Taoiseach Leo Varadkar has said he would like to see "real engagement" from Britain in negotiations with the EU starting on Monday on how to avoid a hard border in Ireland after Brexit.
EU and UK officials meet on Monday in Brussels to discuss how to maintain an open Irish Border.
Speaking at the end of an EU summit, Mr Varadkar said “the onus was on them” to make proposals to avoid the “backstop” option that would effectively keep Northern Ireland under EU rules if there was no deal on Brexit.
Talks begin a week after the UK conceded that the backstop should be in the legal text of the agreement. London initially rejected the option when the EU published the draft withdrawal treaty covering Brexit last month.
While both sides agree that there needs to be a default no-hard-border backstop in the absence of any other solution, there is no agreement around either that option or another solution for the Border question.
The Taoiseach said there needed to be a “solution that is legal and operable”. Officials will discuss customs, goods regulations, and animal and food safety standards on Monday, followed on Tuesday by arrangements around transit and the use of the UK as a “land bridge” for transporting goods to the rest of the EU through the UK.
On the table
“What I would like to see from them next week in the discussions is real engagement, and they’ve agreed to engage on the text that we have put on the table, so I would like to see them engaging with that essentially.”

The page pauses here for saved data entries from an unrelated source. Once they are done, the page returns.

(* ===== verification/Storage.v ===== *)
(** Backup storages: the specifications in the cluster resource
    (psmdb_types.go), and the storage configuration PBM takes.

    PBM's configuration types are records of the fields the operator fills in.
    A duration is a number of nanoseconds; a floating-point setting, which is
    only copied, is its text. *)
From S2P Require Import Prelude.

Inductive BackupStorageType :=
| BackupStorageFilesystem | BackupStorageS3 | BackupStorageGCS | BackupStorageAzure
| BackupStorageMinio | BackupStorageOSS | BackupStorageOCI.
#[export] Instance BackupStorageType_eq_dec : EqDecision BackupStorageType.
Proof. solve_decision. Defined.

(** * Specifications *)

(** What every bucket storage has: where its files are, and the secret with its
    credentials. *)
Record BucketSpec := {
  bu_Bucket : string;                (* Azure: Container *)
  bu_Prefix : string;
  bu_EndpointURL : string;
  bu_CredentialsSecret : string
}.

Record S3ServiceSideEncryption := {
  SSEAlgorithm : string;
  SSE_KMSKeyID : string;
  SSECustomerAlgorithm : string;
  SSE_CustomerKey : string
}.
Record S3Retryer := { s3r_NumMaxRetries : Z; s3r_MinRetryDelay : Z; s3r_MaxRetryDelay : Z }.
Record BackupStorageS3Spec := {
  s3_bucket :> BucketSpec;
  s3_Region : string;
  s3_UploadPartSize : Z;
  s3_MaxUploadParts : Z;
  s3_StorageClass : string;
  s3_InsecureSkipTLSVerify : bool;
  s3_ForcePathStyle : option bool;
  s3_Retryer : option S3Retryer;
  s3_SSE : S3ServiceSideEncryption
}.
Record BackupStorageMinioSpec := {
  mio_bucket :> BucketSpec;
  mio_Region : string;
  mio_PartSize : Z;
  mio_InsecureSkipTLSVerify : bool;
  mio_CABundle : bool;               (* CABundle != nil *)
  mio_ForcePathStyle : option bool;
  mio_DebugTrace : bool;
  mio_Retryer : option Z;            (* NumMaxRetries *)
  mio_Secure : bool
}.
Record GCSRetryer := { gcr_BackoffInitial : Z; gcr_BackoffMax : Z; gcr_BackoffMultiplier : string }.
Record BackupStorageGCSSpec := {
  gcs_bucket :> BucketSpec;
  gcs_ChunkSize : Z;
  gcs_Retryer : option GCSRetryer
}.
Record OSSRetryer := { ossr_MaxAttempts : Z; ossr_MaxBackoff : Z; ossr_BaseDelay : Z }.
Record OSSServerSideEncryption := {
  osse_SecretName : string;
  osse_EncryptionMethod : string;
  osse_EncryptionAlgorithm : string;
  osse_EncryptionKeyID : string
}.
Record BackupStorageOSSSpec := {
  oss_bucket :> BucketSpec;
  oss_Region : string;
  oss_ConnectTimeout : Z;
  oss_UploadPartSize : Z;
  oss_MaxUploadParts : Z;
  oss_Retryer : option OSSRetryer;
  oss_SSE : OSSServerSideEncryption
}.
Inductive OCIAuthType := AuthTypeUserPrincipal | AuthTypeInstancePrincipal | AuthTypeOkeWorkloadIdentity.
#[export] Instance OCIAuthType_eq_dec : EqDecision OCIAuthType.
Proof. solve_decision. Defined.
Record BackupStorageOCISpec := {
  oci_bucket :> BucketSpec;           (* without an endpoint; the secret of the credentials *)
  oci_Region : string;
  oci_Namespace : string;
  oci_AuthType : OCIAuthType;
  oci_Retryer : option (Z * Z);       (* MaxAttempts, MaxBackoff *)
  oci_SSE_KmsKeyID : string;
  oci_SSE_SecretName : string;
  oci_UploadPartSize : Z;
  oci_MaxObjSizeGB : option string;
  oci_UploadConcurrency : Z
}.
Record BackupStorageFilesystemSpec := { fs_Path : string }.

Record BackupStorageSpec := {
  stg_Type : BackupStorageType;
  stg_Main : bool;
  stg_S3 : BackupStorageS3Spec;
  stg_Minio : BackupStorageMinioSpec;
  stg_GCS : BackupStorageGCSSpec;
  stg_Azure : BucketSpec;
  stg_OSS : BackupStorageOSSSpec;
  stg_Filesystem : BackupStorageFilesystemSpec;
  stg_OCI : BackupStorageOCISpec
}.

(** [BackupStorageMinioSpec.Validate] *)
Definition minio_Validate (spec : BackupStorageMinioSpec) : result unit :=
  if bool_decide (bu_EndpointURL spec = "") then Err (ENew "endpointURL is required")
  else if bool_decide (bu_Bucket spec = "") then Err (ENew "bucket is required")
  else if bool_decide (bu_CredentialsSecret spec = "") then Err (ENew "credentialsSecret is required")
  else Ok tt.

(** A pointer to one of the storage specifications, kept in a backup's status. *)
Inductive StorageRef :=
| RefS3 (s : BackupStorageS3Spec)
| RefMinio (s : BackupStorageMinioSpec)
| RefGCS (s : BackupStorageGCSSpec)
| RefAzure (s : BucketSpec)
| RefOSS (s : BackupStorageOSSSpec)
| RefFilesystem (s : BackupStorageFilesystemSpec)
| RefOCI (s : BackupStorageOCISpec).

(** * PBM's configuration *)

(** Keys of an access key pair, with the session token if there is one *)
Record AwsCredentials := {
  ak_AccessKeyID : string;
  ak_SecretAccessKey : string;
  ak_SessionToken : string
}.
Definition noAwsCredentials : AwsCredentials :=
  {| ak_AccessKeyID := ""; ak_SecretAccessKey := ""; ak_SessionToken := "" |}.
Record AWSsse := {
  awssse_SseAlgorithm : string;
  awssse_KmsKeyID : string;
  awssse_SseCustomerAlgorithm : string;
  awssse_SseCustomerKey : string
}.
Record S3Config := {
  s3c_Region : string;
  s3c_EndpointURL : string;
  s3c_Bucket : string;
  s3c_Prefix : string;
  s3c_UploadPartSize : Z;
  s3c_MaxUploadParts : Z;
  s3c_StorageClass : string;
  s3c_InsecureSkipTLSVerify : bool;
  s3c_ForcePathStyle : option bool;
  s3c_Credentials : AwsCredentials;
  s3c_SSE : option AWSsse;
  s3c_Retryer : option S3Retryer
}.
Record MinioConfig := {
  mioc_Region : string;
  mioc_Endpoint : string;
  mioc_Bucket : string;
  mioc_Prefix : string;
  mioc_InsecureSkipTLSVerify : bool;
  mioc_DebugTrace : bool;
  mioc_PartSize : Z;
  mioc_Secure : bool;
  mioc_ForcePathStyle : option bool;
  mioc_Credentials : AwsCredentials;
  mioc_Retryer : option Z
}.
Record GCSConfig := {
  gcsc_Bucket : string;
  gcsc_Prefix : string;
  gcsc_ChunkSize : Z;
  gcsc_ClientEmail : string;
  gcsc_PrivateKey : string;
  gcsc_WorkloadIdentity : bool;
  gcsc_Retryer : option GCSRetryer
}.
Record AzureConfig := {
  azc_Account : string;
  azc_Container : string;
  azc_EndpointURL : string;
  azc_Prefix : string;
  azc_Key : string
}.
Record OSSsse := { osss_Method : string; osss_Algorithm : string; osss_KeyID : string }.
Record OSSConfig := {
  ossc_Region : string;
  ossc_EndpointURL : string;
  ossc_Bucket : string;
  ossc_Prefix : string;
  ossc_AccessKeyID : string;
  ossc_AccessKeySecret : string;
  ossc_ConnectTimeout : Z;
  ossc_UploadPartSize : Z;
  ossc_MaxUploadParts : Z;
  ossc_SSE : option OSSsse;
  ossc_Retryer : option OSSRetryer
}.
Record UserPrincipalCredentials := {
  up_Tenancy : string;
  up_User : string;
  up_Fingerprint : string;
  up_PrivateKey : string;
  up_PrivateKeyPassphrase : string
}.
Record OCIConfig := {
  ocic_Region : string;
  ocic_Namespace : string;
  ocic_Bucket : string;
  ocic_Prefix : string;
  ocic_AuthType : OCIAuthType;
  ocic_UserPrincipal : option UserPrincipalCredentials;
  ocic_SSE_KmsKeyID : string;
  ocic_SSE_CustomerKey : string;
  ocic_UploadPartSize : Z;
  ocic_MaxObjSizeGB : option string;
  ocic_UploadConcurrency : Z;
  ocic_Retryer : option (Z * Z)
}.

(** [config.StorageConf]: its type says which of the pointers is set. *)
Inductive StorageConf :=
| ConfS3 (c : S3Config)
| ConfMinio (c : MinioConfig)
| ConfGCS (c : GCSConfig)
| ConfAzure (c : AzureConfig)
| ConfOSS (c : OSSConfig)
| ConfFilesystem (path : string)
| ConfOCI (c : OCIConfig).

(** Where a configuration keeps its files: the endpoint, the bucket, the prefix *)
Definition conf_location (c : StorageConf) : string * string * string :=
  match c with
  | ConfS3 c => (s3c_EndpointURL c, s3c_Bucket c, s3c_Prefix c)
  | ConfMinio c => (mioc_Endpoint c, mioc_Bucket c, mioc_Prefix c)
  | ConfGCS c => ("", gcsc_Bucket c, gcsc_Prefix c)
  | ConfAzure c => (azc_EndpointURL c, azc_Container c, azc_Prefix c)
  | ConfOSS c => (ossc_EndpointURL c, ossc_Bucket c, ossc_Prefix c)
  | ConfFilesystem path => ("", path, "")
  | ConfOCI c => (ocic_Namespace c, ocic_Bucket c, ocic_Prefix c)
  end.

The Taoiseach signalled this week that the Border issue may not be resolved until the overall withdrawal treaty is agreed by the October deadline.
His remarks sparked criticism from Fianna Fáil’s Brexit spokesman Stephen Donnelly that the Government was “losing leverage”.
European Council president Donald Tusk pushed an earlier deadline on the Border, telling reporters: “Leaders will assess in June if the Irish question has been resolved, and how to go about a common declaration on our future.”
The Taoiseach said the Government would “certainly like to see most or all” of the Brexit protocol on Ireland agreed by the next EU summit in June.
He rejected Mr Donnelly’s view that the Irish had “lost leverage” with the agreement that London would have a 21-month transition period to avoid a disorderly Brexit after its departure from the EU in March 2019.
Transition period
“Some people may think that the United Kingdom has banked that transition period. It is the case though that nothing is agreed until everything is agreed, and that can really only happen in October,” he said.
On growing divisions with Fianna Fáil and other Opposition parties over the Brexit negotiations, Mr Varadkar said he felt that there had been a “change in tone and a change in temperature” in recent months, and that Fianna Fáil had moved from “constructive opposition” to “opposition for opposition’s sake”.
British prime minister Theresa May said there was a “new dynamic now” and a “spirit of co-operation” in the Brexit negotiations.
Mr Varadkar met Mrs May and Dutch prime minister Mark Rutte in separate one-to-one meetings on the fringes of the EU summit.